(** * Navio: alignment of a transcription with a speaker diarization

    A shallow embedding of [server/utils/diarization_utils.py]: the two
    loops of [Diarization.map_transcription_to_diarization] (alignment of
    every transcription segment with the diarization segments, then the
    merge of adjacent segments of one speaker) and
    [Diarization.format_combined_segments]; and of
    [server/controllers/file_controller.py]: [FileController.get_files] and
    [FileController.process_file], with their collaborators (the search
    index, the media service, the library functions) as parameters.

    - Dictionaries with a fixed set of keys are records; the speaker labels
      and the texts are strings.
    - Timestamps are Python floats.  They are modelled as rationals [Q]:
      every finite float is a rational, [<] is exact on them, and [max] and
      [min] select one of their arguments, so that timestamps are copied,
      never recomputed.  The only arithmetic of the source is the
      subtraction of the soft-match test, which rounds its result as the
      floats do ([fsub]).
    - A [for] loop that appends to a list is a [fold_left] whose state is
      that list.  The calls of the logger have no effect on the result and
      are left out; the function is [async] but awaits nothing.
    - The merge loop assigns to dictionaries that two lists share.  It is
      modelled on values first ([merge]) and on a store of dictionaries
      second ([merge_store]); the two agree. *)

From Stdlib Require Import QArith Qabs Qpower ZArith String Ascii List Sorted Lia Lqa
  DecimalString DecimalN.
From stdpp Require Import base list.
Import ListNotations.

Local Open Scope string_scope.
Local Open Scope Q_scope.

(** ** Python's comparison, [max] and [min] on numbers *)

(** [a < b] *)
Definition Qltb (a b : Q) : bool :=
  (Qnum a * QDen b <? Qnum b * QDen a)%Z.

(** [max(a, b)]: the first argument unless the second is greater. *)
Definition py_max (a b : Q) : Q := if Qltb a b then b else a.

(** [min(a, b)]: the first argument unless the second is smaller. *)
Definition py_min (a b : Q) : Q := if Qltb b a then b else a.

(** The nearest integer, ties going to the even one. *)
Definition round_half_even (q : Q) : Z :=
  let n := Qnum q in
  let d := Zpos (Qden q) in
  let f := (n / d)%Z in
  match (2 * (n mod d) ?= d)%Z with
  | Lt => f
  | Gt => (f + 1)%Z
  | Eq => if Z.even f then f else (f + 1)%Z
  end.

(** ** The subtraction of two floats

    A float is a binary64 number.  The difference of two floats is the
    exact difference rounded to 53 significant bits, to the nearest, ties
    going to the even significand.  The exponent is not bounded here: the
    difference of two binary64 numbers is exact where binary64 is subnormal,
    and where binary64 overflows both results compare alike with every
    finite tolerance. *)

(** The binade of a positive number: [2^k <= x < 2^(k+1)]. *)
Definition ilog2 (x : Q) : Z :=
  let k := (Z.log2 (Qnum x) - Z.log2 (Zpos (Qden x)))%Z in
  if Qle_bool (2 ^ k) x then k else (k - 1)%Z.

(** A positive number rounded to 53 significant bits. *)
Definition round53_pos (x : Q) : Q :=
  let e := (ilog2 x - 52)%Z in
  inject_Z (round_half_even (x / 2 ^ e)) * 2 ^ e.

Definition round53 (x : Q) : Q :=
  if Qltb 0 x then round53_pos x
  else if Qltb x 0 then - round53_pos (- x)
  else 0.

(** [a - b] on floats. *)
Definition fsub (a b : Q) : Q := round53 (a - b).

(** The numbers with a significand of at most 53 bits: the floats, up to
    the range of the exponent. *)
Definition representable53 (x : Q) : Prop :=
  exists m e : Z, (Z.abs m < 2 ^ 53)%Z /\ x == inject_Z m * 2 ^ e.

(** ** The data model *)

(** A transcription segment: [{"start": _, "end": _, "text": _}]. *)
Record TransSegment := mkTrans {
  trans_start : Q;
  trans_end : Q;
  trans_text : string
}.

(** A diarization segment: [{"start": _, "end": _, "speaker": _}], as
    [perform_diarization] builds them. *)
Record DiaSegment := mkDia {
  dia_start : Q;
  dia_end : Q;
  dia_speaker : string
}.

(** A segment of the unified transcript, and of the merged one:
    [{"start": _, "end": _, "speaker": _, "text": _}]. *)
Record Segment := mkSeg {
  seg_start : Q;
  seg_end : Q;
  seg_speaker : string;
  seg_text : string
}.

Definition UNKNOWN : string := "UNKNOWN".

(** ** [map_transcription_to_diarization]: the alignment loop *)

(** The soft-match test of the list comprehension. *)
Definition soft_match (trans_start trans_end tolerance : Q) (dia : DiaSegment) : bool :=
  Qltb (fsub (py_max (dia_start dia) trans_start) (py_min (dia_end dia) trans_end))
       tolerance.

(** [overlapping_segments = [dia for dia in diarization if ...]] *)
Definition overlapping_segments (trans_start trans_end tolerance : Q)
    (diarization : list DiaSegment) : list DiaSegment :=
  List.filter (soft_match trans_start trans_end tolerance) diarization.

(** The segment appended when no diarization segment matches. *)
Definition unknown_segment (trans : TransSegment) : Segment :=
  {| seg_start := trans_start trans;
     seg_end := trans_end trans;
     seg_speaker := UNKNOWN;
     seg_text := trans_text trans |}.

(** The segment appended for a candidate with a true overlap. *)
Definition overlap_segment (trans : TransSegment) (dia : DiaSegment) : Segment :=
  {| seg_start := py_max (dia_start dia) (trans_start trans);
     seg_end := py_min (dia_end dia) (trans_end trans);
     seg_speaker := dia_speaker dia;
     seg_text := trans_text trans |}.

(** One iteration of [for dia in overlapping_segments]. *)
Definition overlap_step (trans : TransSegment)
    (unified_transcript : list Segment) (dia : DiaSegment) : list Segment :=
  let overlap_start := py_max (dia_start dia) (trans_start trans) in
  let overlap_end := py_min (dia_end dia) (trans_end trans) in
  if Qltb overlap_start overlap_end
  then unified_transcript ++ [overlap_segment trans dia]
  else unified_transcript.

(** One iteration of [for trans in transcription]. *)
Definition trans_step (diarization : list DiaSegment) (tolerance : Q)
    (unified_transcript : list Segment) (trans : TransSegment) : list Segment :=
  match overlapping_segments (trans_start trans) (trans_end trans) tolerance diarization with
  | [] => unified_transcript ++ [unknown_segment trans]
  | dia :: rest => fold_left (overlap_step trans) (dia :: rest) unified_transcript
  end.

(** [unified_transcript] when the first loop ends. *)
Definition unified_transcript (transcription : list TransSegment)
    (diarization : list DiaSegment) (tolerance : Q) : list Segment :=
  fold_left (trans_step diarization tolerance) transcription [].

(** ** [map_transcription_to_diarization]: the merge loop *)

(** [merged_transcript[-1]] after the two assignments of the first branch. *)
Definition extend (prev seg : Segment) : Segment :=
  {| seg_start := seg_start prev;
     seg_end := seg_end seg;
     seg_speaker := seg_speaker prev;
     seg_text := seg_text prev ++ (" " ++ seg_text seg) |}.

(** One iteration of [for seg in unified_transcript]. *)
Definition merge_step (merged_transcript : list Segment) (seg : Segment) : list Segment :=
  match last merged_transcript with
  | Some prev =>
      if String.eqb (seg_speaker seg) (seg_speaker prev)
      then removelast merged_transcript ++ [extend prev seg]
      else merged_transcript ++ [seg]
  | None => merged_transcript ++ [seg]
  end.

Definition merge (unified : list Segment) : list Segment :=
  fold_left merge_step unified [].

(** ** Outcomes of a call *)

(** The specification names one error of the core, [InvalidSpanError];
    the source defines no exception class and has no [raise]. *)
Inductive exception := InvalidSpanError.

Inductive outcome (A : Type) :=
  | Returned (value : A)
  | Raised (e : exception).
Arguments Returned {A} value.
Arguments Raised {A} e.

(** The whole function: both loops, then [return merged_transcript]. *)
Definition map_transcription_to_diarization (transcription : list TransSegment)
    (diarization : list DiaSegment) (tolerance : Q) : outcome (list Segment) :=
  Returned (merge (unified_transcript transcription diarization tolerance)).

(** ** [format_combined_segments] *)

Definition digit (z : Z) : ascii := ascii_of_nat (48 + Z.to_nat z).

Definition decimal (z : Z) : string :=
  NilZero.string_of_uint (N.to_uint (Z.to_N z)).

(** The format specification [:.2f]: a sign for a negative number, the
    integer part, a point and two digits, the value rounded to the nearest
    hundredth. *)
Definition format_2f (x : Q) : string :=
  let h := round_half_even (Qabs x * 100) in
  (if Qltb x 0 then "-" else "")
  ++ decimal (h / 100) ++ "."
  ++ String (digit ((h / 10) mod 10)) (String (digit (h mod 10)) "").

Definition newline : string := String (ascii_of_nat 10) "".

(** The f-string of the generator expression. *)
Definition format_segment (segment : Segment) : string :=
  "[" ++ format_2f (seg_start segment) ++ "-" ++ format_2f (seg_end segment)
  ++ "] " ++ seg_speaker segment ++ ": " ++ seg_text segment.

(** ["\n".join(... for segment in combined_segments)] *)
Definition format_combined_segments (combined_segments : list Segment) : string :=
  String.concat newline (List.map format_segment combined_segments).

(** ** Vocabulary of the properties *)

(** The invariant of a time span: [end >= start]. *)
Definition trans_valid (t : TransSegment) : Prop := trans_start t <= trans_end t.
Definition dia_valid (d : DiaSegment) : Prop := dia_start d <= dia_end d.
Definition seg_valid (s : Segment) : Prop := seg_start s <= seg_end s.

(** Chronological order of two segments: by their starts. *)
Definition starts_le (a b : Segment) : Prop := seg_start a <= seg_start b.

(** Decimal digits, and the strings made of them. *)
Definition is_digit (c : ascii) : bool :=
  (48 <=? nat_of_ascii c)%nat && (nat_of_ascii c <=? 57)%nat.

Fixpoint all_digits (s : string) : bool :=
  match s with
  | EmptyString => true
  | String c s' => is_digit c && all_digits s'
  end.

(** Reading a rendering of [:.2f] back: the value of a digit, and the
    number of hundredths that a string of digits, a point and two digits
    denotes, after an optional sign. *)
Definition digit_value (c : ascii) : Z := Z.of_nat (nat_of_ascii c) - 48.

────────

** What to produce **
Could you set down, exactly as written, the lines above between the one holding "String (digit ((h" and the one holding "Definition format_combined_segments (combined_segments", inclusive, and nothing more?

** Solution **
  ++ String (digit ((h / 10) mod 10)) (String (digit (h mod 10)) "").

Definition newline : string := String (ascii_of_nat 10) "".

(** The f-string of the generator expression. *)
Definition format_segment (segment : Segment) : string :=
  "[" ++ format_2f (seg_start segment) ++ "-" ++ format_2f (seg_end segment)
  ++ "] " ++ seg_speaker segment ++ ": " ++ seg_text segment.

(** ["\n".join(... for segment in combined_segments)] *)
Definition format_combined_segments (combined_segments : list Segment) : string :=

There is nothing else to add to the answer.